А нет бы – повернуться на девяносто
и поперек в движении безотчетном…
* * *
Он не узнал родных пенатов –
Апрель, вернувшийся с войны:
скороговорка автоматов –
в сорочьем стрекоте.
В больных
деревьях, рвущихся под танки, —
фантом железного ежа.
Зимы печальные останки
еще не убраны,
лежат.
Он бредил: это мир, не так ли? –
сердито растирал висок…
Летели дождевые капли,
гудел в стволах тяжелый сок.
Он шел и думал: «Я вернулся», –
и слушал, как гудят стволы.
След неразвеянной золы
за ним по улицам тянулся,
дрожа приспущенной струной
его несмолкнувшей досады…
И шел по следу Май с рассадой
цветов, покончивших с войной.
Одуванчики
И когда, уже исхудав на треть,
календарь не в силах сокрыть весну,
и когда еще ничем не согреть,
но уже появляется, чем блеснуть,
вспоминают дети, что есть пломбир –
и на палочке, и в стаканчике –
и врываются в черно-белый мир
одуванчики.
Как земля горящая – Трансвааль,
как «Наверх вы, товарищи, по местам!» –
так они взрывают собой асфальт
и бросаются под поезда.
Поезда стучат: сотни вёрст – на юг
и не меньше тысячи – на восток.
Сто голов полягут под перестук,
но и выживут – тысяч сто.
Ненадолго съёжатся в ранний час,
а над ними взойдет заманчиво –
словно дух святой – и они торчат:
«Он из наших, из одуванчиков!»
Пусть грозу газонов, позор садов
выдирают с корнем – держись, держись,
ведь почтенной старости нимб седой
обещает вечную жизнь!
И они восходят, желты, дружны,
пусть кому дано – сотворит вино,
а вообще-то вроде и не нужны,
разве что безгрешному – на венок.
Но когда в апреле сыра земля –
с чем покончено, что не начато –
дрогнет сердце: вот он, отсчет с нуля –
с одуванчика.
* * *
Все нагрубающие почки,
все отсыревшие стволы
глотают жадно соки почвы
в предвосхищении листвы.
Еще кричат: «Не провороньте!» —
вороньи стаи по утрам,
но Брестский мир на личном фронте
уже милее пышных драм,
и стало ясно, как неточно
«любовь» рифмуется с «любой»…
А каблучок дорогу точит
округлой дыркой пулевой,
и многоточие апреля
на почву влажную падет,
и ночью старая аллея
шифон зеленый обретет.
Вот так – порывисто, порочно,
и не скрывая торжества,
с себя срывает оболочки
предвосхищенная листва.
Ирина АРГУТИНА
Владимир В.
9 апреля 2012Классное фото «Диагноз — Апрель»- символично. Еще березовый дождь и «зеленый шифон» получились очень интересно. А что за «гетто» или гарлем с подписью «от опрелостей…»? В стихах я не очень, но «Одуванчики» слышал уже — на «Кировке», вроде. Здорово. И еще последнее стихотворение понравилось. А «бессонница, Гомер» — это «Наследие» от Мандельштама, да? Почему?
И.Аргутина
9 апреля 2012Спасибо, Владимир. Эк Вы законспирировались, однако! Гетто или Гарлем — это мой двор после «благоустройства». Цветущую березу и сама люблю. А «почему такое наследие» — ну как объяснять стихи? Навело. От Мандельштама, да. Захотите — заходите или письма пишите, — расскажу.
Сергей С-К
15 апреля 2012Спасибо, Ира, за волшебные стихи…

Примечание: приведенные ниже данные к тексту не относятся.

(** The value of [*completion] afterwards. *)
Definition shmem_transport_put_nb (target source len pe completion : Z) : ST tr Z :=
  bounce <- has_bounce ;
  if len <=? max_buffered_send then
    shmem_transport_put_scalar target source len pe ;; ret completion
  else if (len <=? bounce_buffer_size) && bounce then
    CTX_LOCK ;; CNTR_INC true ;;
    mr <- shmem_transport_ofi_get_mr target pe ;
    let '(addr, key) := mr in
    buff <- create_bounce_buffer source len ;
    issue (ret (write_request (Buffer (buff + SIZEOF_BOUNCE_BUFFER)) len pe addr key (Some buff))) ;;
    CTX_UNLOCK ;; ret completion
  else
    shmem_transport_ofi_put_large target source len pe ;; ret (completion + 1).

(** The data of a put with signal, up to the fence that separates it from the signal. *)
Definition put_signal_data (target source len pe : Z) : ST tr unit :=
  mr <- shmem_transport_ofi_get_mr target pe ;
  let '(addr, key) := mr in
  if len <=? max_buffered_send then
    CTX_LOCK ;; CNTR_INC true ;;
    issue (d <- inject source len ; ret (write_request d len pe addr key None)) ;;
    CTX_UNLOCK
  else
    CTX_LOCK ;;
    frag_loop (frags len) true len 0 (fun done frag_len =>
      write_request (Buffer (source + done)) frag_len pe (addr + done) key None) ;;
    CTX_UNLOCK.

Definition put_signal_send (sig_addr signal sig_op pe : Z) : ST tr unit :=
  mr <- shmem_transport_ofi_get_mr sig_addr pe ;
  let '(addr, key) := mr in
  let atomic_op := if sig_op =? SHMEM_SIGNAL_ADD then FI_SUM else FI_ATOMIC_WRITE in
  CTX_LOCK ;; CNTR_INC true ;;
  issue (ret (Request (FiAtomic FI_UINT64 atomic_op) (Inject [signal]) 1 (GET_DEST pe) addr key None USE_FI_FENCE)) ;;
  CTX_UNLOCK.

Definition shmem_transport_put_signal_nbi (target source len sig_addr signal sig_op pe : Z) : ST tr unit :=
  put_signal_data target source len pe ;;
  (if USE_FI_FENCE then ret 0 else shmem_transport_fence) ;;
  put_signal_send sig_addr signal sig_op pe.

Definition shmem_transport_put_wait (completion : Z) : ST tr Z :=
  assert_ (completion >=? 0) ;;
  if completion >? 0 then shmem_transport_put_quiet ;; ret (completion - 1) else ret completion.

Definition shmem_transport_put_nbi (target source len pe : Z) : ST tr unit :=
  if len <=? max_buffered_send then shmem_transport_put_scalar target source len pe
  else shmem_transport_ofi_put_large target source len pe.

(** ** Gets *)

Definition shmem_transport_get (target source len pe : Z) : ST tr unit :=
  mr <- shmem_transport_ofi_get_mr source pe ;
  let '(addr, key) := mr in
  CTX_LOCK ;;
  let read done frag_len :=
    Request (FiRead (target + done)) (Inject []) frag_len (GET_DEST pe) (addr + done) key None false in
  (if len <=? max_msg_size then CNTR_INC false ;; issue (ret (read 0 len))
   else frag_loop (frags len) false len 0 read) ;;
  CTX_UNLOCK.

(** ** Atomics *)

Definition check_dtype (len : Z) (d : shm_internal_datatype_t) : ST tr unit :=
  assert_ (SHMEM_Dtsize (shmem_transport_dtype_table d) =? len).

(** [put] selects the counter; [mk] builds the request for the address and the key. *)
Definition atomic_request (target pe : Z) (put : bool) (checks : ST tr unit) (mk : Z -> Z -> ST tr fi_request) : ST tr unit :=
  mr <- shmem_transport_ofi_get_mr target pe ;
  let '(addr, key) := mr in
  checks ;;
  CTX_LOCK ;; CNTR_INC put ;; issue (mk addr key) ;; CTX_UNLOCK.

Definition fetching_checks (len : Z) (d : shm_internal_datatype_t) : ST tr unit :=
  assert_ (len <=? SIZEOF_DOUBLE_COMPLEX) ;; check_dtype len d.

Definition shmem_transport_cswap (target source dest operand len pe : Z) (d : shm_internal_datatype_t) : ST tr unit :=
  atomic_request target pe false (fetching_checks len d) (fun addr key =>
    ret (Request (FiCompareAtomic (shmem_transport_dtype_table d) FI_CSWAP (Buffer operand) dest) (Buffer source) 1
           (GET_DEST pe) addr key None false)).

Definition shmem_transport_cswap_nbi (target source dest operand len pe : Z) (d : shm_internal_datatype_t) : ST tr unit :=
  atomic_request target pe false (fetching_checks len d) (fun addr key =>
    v <- inject source len ; c <- inject operand len ;
    ret (Request (FiCompareAtomic (shmem_transport_dtype_table d) FI_CSWAP c dest) v 1 (GET_DEST pe) addr key None false)).

Definition shmem_transport_mswap (target source dest mask len pe : Z) (d : shm_internal_datatype_t) : ST tr unit :=
  atomic_request target pe false (fetching_checks len d) (fun addr key =>
    ret (Request (FiCompareAtomic (shmem_transport_dtype_table d) FI_MSWAP (Buffer mask) dest) (Buffer source) 1
           (GET_DEST pe) addr key None false)).

Definition shmem_transport_atomic (target source len pe : Z) (o : fi_op) (d : shm_internal_datatype_t) : ST tr unit :=
  atomic_request target pe true (check_dtype len d) (fun addr key =>
    v <- inject source len ;
    ret (Request (FiAtomic (shmem_transport_dtype_table d) o) v 1 (GET_DEST pe) addr key None false)).

Definition shmem_transport_fetch_atomic (target source dest len pe : Z) (o : fi_op) (d : shm_internal_datatype_t) : ST tr unit :=
  atomic_request target pe false (fetching_checks len d) (fun addr key =>
    ret (Request (FiFetchAtomic (shmem_transport_dtype_table d) o dest) (Buffer source) 1 (GET_DEST pe) addr key None false)).

Definition shmem_transport_fetch_atomic_nbi (target source dest len pe : Z) (o : fi_op) (d : shm_internal_datatype_t) :
    ST tr unit :=
  atomic_request target pe false (fetching_checks len d) (fun addr key =>
    v <- inject source len ;
    ret (Request (FiFetchAtomic (shmem_transport_dtype_table d) o dest) v 1 (GET_DEST pe) addr key None false)).

Definition shmem_transport_swap (target source dest len pe : Z) (d : shm_internal_datatype_t) : ST tr unit :=
  shmem_transport_fetch_atomic target source dest len pe FI_ATOMIC_WRITE d.
Definition shmem_transport_swap_nbi (target source dest len pe : Z) (d : shm_internal_datatype_t) : ST tr unit :=
  shmem_transport_fetch_atomic_nbi target source dest len pe FI_ATOMIC_WRITE d.
Definition shmem_transport_atomic_set (target source len pe : Z) (d : shm_internal_datatype_t) : ST tr unit :=
  shmem_transport_atomic target source len pe FI_ATOMIC_WRITE d.
(** The source of a pure fetch is NULL. *)
Definition shmem_transport_atomic_fetch (target source len pe : Z) (d : shm_internal_datatype_t) : ST tr unit :=
  shmem_transport_fetch_atomic source NULL target len pe FI_ATOMIC_READ d.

Обожаю твои «Одуванчики»!!!
Но и апрель, вернувшийся с войны, хорош…
Впрочем, цитат премного можно привести.
Но не в них суть.
Апрель. Поэт Аргутина…
Поёт апрель: Аргутина…
Апрель… Аргутина поёт…
Поэт поёт: апрель…
И.Аргутина
15 апреля 2012Спасибо, Сережа! Когда такие поэты, как ты, верят в поэта Аргутину, ей-богу, сама верю!